#### [WHAT YOU HAVE TO DO]
Find every line below that contains the word "with" and copy it out.

#### [EXERCISE DATA]

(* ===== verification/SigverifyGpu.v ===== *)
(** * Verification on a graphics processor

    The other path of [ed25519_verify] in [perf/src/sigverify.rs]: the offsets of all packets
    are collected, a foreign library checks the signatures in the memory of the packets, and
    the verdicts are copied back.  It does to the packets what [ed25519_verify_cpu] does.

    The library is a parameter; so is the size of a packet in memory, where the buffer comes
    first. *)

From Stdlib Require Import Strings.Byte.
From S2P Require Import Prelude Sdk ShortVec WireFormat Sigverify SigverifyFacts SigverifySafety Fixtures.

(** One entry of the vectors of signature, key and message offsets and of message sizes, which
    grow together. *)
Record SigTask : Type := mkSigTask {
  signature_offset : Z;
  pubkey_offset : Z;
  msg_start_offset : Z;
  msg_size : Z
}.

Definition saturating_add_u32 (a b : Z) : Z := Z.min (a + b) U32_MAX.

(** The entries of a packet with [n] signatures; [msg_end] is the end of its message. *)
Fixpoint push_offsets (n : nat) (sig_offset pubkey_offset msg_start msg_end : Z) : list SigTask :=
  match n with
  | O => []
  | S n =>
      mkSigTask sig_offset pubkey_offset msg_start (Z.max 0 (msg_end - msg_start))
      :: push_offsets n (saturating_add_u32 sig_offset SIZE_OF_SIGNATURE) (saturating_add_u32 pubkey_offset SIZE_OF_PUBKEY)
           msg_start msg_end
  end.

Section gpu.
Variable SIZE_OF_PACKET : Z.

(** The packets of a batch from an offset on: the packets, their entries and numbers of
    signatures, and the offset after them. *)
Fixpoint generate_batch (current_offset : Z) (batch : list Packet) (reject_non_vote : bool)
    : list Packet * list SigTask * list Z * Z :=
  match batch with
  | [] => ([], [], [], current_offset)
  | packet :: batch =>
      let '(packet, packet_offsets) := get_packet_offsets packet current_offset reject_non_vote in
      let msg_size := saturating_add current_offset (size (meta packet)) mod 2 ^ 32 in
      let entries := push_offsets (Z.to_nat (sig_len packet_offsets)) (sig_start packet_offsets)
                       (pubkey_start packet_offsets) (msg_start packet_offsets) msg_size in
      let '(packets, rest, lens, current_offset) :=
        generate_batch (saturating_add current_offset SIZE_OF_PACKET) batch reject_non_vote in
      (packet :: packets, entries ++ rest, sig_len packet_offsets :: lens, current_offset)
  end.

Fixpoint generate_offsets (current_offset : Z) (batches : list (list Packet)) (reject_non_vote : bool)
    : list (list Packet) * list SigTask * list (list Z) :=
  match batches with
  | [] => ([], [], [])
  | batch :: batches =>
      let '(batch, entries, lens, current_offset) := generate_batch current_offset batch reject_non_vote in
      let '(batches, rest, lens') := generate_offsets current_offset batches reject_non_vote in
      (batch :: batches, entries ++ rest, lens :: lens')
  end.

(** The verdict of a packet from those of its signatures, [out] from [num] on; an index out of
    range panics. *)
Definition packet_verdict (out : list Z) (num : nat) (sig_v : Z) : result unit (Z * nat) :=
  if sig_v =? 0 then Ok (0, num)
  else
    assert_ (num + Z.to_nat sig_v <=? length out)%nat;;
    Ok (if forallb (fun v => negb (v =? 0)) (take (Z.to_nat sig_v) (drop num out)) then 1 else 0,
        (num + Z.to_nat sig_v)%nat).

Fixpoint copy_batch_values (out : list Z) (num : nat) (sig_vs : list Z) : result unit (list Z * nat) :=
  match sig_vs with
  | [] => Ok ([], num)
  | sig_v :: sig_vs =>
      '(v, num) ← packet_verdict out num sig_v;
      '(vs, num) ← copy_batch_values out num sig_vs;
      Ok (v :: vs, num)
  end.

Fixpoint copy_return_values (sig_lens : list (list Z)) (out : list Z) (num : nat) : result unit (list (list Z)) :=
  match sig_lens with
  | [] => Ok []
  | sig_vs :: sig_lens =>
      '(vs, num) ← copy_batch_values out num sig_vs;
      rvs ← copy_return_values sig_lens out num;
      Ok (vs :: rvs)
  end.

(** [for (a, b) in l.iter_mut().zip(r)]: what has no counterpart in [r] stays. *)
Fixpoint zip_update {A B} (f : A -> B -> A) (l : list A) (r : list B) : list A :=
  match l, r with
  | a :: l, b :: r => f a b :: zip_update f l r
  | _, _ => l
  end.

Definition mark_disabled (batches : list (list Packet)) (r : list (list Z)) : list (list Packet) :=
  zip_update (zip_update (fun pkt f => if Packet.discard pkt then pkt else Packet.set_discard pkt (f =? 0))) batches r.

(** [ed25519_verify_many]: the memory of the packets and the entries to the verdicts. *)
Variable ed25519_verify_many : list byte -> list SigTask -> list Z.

* * *

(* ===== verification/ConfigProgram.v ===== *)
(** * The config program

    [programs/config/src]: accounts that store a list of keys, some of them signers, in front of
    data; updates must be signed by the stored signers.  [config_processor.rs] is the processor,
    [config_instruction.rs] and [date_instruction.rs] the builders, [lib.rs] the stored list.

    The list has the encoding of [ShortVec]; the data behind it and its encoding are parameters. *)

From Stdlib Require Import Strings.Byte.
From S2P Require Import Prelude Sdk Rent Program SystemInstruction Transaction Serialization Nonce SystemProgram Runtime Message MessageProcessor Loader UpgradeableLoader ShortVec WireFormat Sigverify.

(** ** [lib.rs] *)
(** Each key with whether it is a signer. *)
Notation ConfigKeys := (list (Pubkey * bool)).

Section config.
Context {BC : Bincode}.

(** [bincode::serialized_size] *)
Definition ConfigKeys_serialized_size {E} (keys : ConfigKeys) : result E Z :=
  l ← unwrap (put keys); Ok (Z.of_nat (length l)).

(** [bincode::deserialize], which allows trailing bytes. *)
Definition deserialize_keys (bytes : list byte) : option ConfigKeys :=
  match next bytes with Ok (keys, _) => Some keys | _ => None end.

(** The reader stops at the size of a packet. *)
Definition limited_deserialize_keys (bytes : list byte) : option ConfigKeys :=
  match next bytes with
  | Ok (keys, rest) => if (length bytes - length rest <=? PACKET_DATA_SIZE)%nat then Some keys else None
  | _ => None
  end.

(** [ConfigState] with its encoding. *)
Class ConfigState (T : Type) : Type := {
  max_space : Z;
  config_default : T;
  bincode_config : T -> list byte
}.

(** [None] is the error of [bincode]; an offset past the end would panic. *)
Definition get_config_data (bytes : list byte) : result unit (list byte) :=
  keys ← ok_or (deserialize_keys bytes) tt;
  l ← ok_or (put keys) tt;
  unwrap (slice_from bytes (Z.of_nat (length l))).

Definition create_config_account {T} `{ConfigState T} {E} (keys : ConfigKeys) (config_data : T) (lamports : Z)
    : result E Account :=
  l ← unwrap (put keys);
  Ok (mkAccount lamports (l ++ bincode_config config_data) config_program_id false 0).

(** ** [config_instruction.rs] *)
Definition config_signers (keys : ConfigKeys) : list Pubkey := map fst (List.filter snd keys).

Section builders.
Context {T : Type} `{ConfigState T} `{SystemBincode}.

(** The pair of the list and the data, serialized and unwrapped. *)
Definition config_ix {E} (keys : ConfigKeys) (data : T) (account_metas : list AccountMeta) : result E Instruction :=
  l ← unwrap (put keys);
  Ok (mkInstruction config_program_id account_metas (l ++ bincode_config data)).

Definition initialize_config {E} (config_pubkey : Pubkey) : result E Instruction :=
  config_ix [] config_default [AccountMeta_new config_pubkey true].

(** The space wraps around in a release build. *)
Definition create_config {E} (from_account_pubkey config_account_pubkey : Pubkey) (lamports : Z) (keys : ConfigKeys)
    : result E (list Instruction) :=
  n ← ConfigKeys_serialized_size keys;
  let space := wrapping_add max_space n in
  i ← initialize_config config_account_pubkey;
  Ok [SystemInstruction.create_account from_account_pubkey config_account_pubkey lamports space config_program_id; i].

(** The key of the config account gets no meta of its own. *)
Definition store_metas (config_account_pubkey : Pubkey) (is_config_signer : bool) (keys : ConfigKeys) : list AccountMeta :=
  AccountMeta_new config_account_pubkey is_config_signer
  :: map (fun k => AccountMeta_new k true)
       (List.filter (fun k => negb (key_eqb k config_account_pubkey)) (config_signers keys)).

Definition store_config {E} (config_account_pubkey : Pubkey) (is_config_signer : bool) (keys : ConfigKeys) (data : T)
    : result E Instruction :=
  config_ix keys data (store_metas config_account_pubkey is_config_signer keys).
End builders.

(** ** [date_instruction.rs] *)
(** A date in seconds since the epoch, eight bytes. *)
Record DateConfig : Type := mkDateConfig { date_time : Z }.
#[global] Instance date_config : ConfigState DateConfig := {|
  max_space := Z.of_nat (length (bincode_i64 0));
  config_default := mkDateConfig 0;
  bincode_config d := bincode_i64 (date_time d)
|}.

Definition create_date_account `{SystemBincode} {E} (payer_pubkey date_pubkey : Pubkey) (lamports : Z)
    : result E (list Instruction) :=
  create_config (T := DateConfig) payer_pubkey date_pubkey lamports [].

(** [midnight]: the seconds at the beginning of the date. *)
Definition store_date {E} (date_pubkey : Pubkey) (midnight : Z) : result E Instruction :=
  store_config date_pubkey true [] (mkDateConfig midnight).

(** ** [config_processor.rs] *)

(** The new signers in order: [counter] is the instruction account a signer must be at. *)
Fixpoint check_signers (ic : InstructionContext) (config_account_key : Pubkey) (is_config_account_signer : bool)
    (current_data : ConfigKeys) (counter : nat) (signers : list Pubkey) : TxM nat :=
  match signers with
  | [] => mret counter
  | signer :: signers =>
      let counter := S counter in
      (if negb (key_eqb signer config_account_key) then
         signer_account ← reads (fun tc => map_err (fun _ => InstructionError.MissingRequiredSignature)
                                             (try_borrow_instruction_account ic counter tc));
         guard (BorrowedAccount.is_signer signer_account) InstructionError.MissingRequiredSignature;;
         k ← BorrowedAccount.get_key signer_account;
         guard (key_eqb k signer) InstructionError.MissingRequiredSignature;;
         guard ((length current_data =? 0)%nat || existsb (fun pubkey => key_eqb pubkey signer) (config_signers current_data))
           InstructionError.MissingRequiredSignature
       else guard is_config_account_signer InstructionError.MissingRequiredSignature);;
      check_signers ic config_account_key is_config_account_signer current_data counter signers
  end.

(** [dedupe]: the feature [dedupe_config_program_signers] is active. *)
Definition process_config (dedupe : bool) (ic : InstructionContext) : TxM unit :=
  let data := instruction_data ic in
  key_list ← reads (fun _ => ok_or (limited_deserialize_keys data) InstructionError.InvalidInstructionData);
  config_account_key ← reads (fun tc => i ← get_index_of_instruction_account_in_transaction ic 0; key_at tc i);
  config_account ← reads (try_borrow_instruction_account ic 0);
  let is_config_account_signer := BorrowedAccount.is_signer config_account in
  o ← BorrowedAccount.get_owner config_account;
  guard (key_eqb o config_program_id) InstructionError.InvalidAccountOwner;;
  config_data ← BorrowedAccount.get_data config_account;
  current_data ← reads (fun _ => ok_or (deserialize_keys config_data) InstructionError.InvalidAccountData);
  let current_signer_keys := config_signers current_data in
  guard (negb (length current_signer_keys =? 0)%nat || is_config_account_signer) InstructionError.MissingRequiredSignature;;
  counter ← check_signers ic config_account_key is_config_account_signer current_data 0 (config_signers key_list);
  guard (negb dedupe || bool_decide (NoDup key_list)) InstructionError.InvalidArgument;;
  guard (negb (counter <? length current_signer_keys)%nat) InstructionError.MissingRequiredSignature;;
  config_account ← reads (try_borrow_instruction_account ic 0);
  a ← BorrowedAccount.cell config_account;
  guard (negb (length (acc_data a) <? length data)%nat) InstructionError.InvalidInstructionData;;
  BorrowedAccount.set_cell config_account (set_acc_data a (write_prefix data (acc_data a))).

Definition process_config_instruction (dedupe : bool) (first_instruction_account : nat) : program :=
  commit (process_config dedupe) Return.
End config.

#### [COMPLETED EXERCISE]
(** The entries of a packet with [n] signatures; [msg_end] is the end of its message. *)
  match n with
  match batch with
  match batches with
  match sig_vs with
  match sig_lens with
  match l, r with
(** Each key with whether it is a signer. *)
  match next bytes with Ok (keys, _) => Some keys | _ => None end.
  match next bytes with
(** [ConfigState] with its encoding. *)
  match signers with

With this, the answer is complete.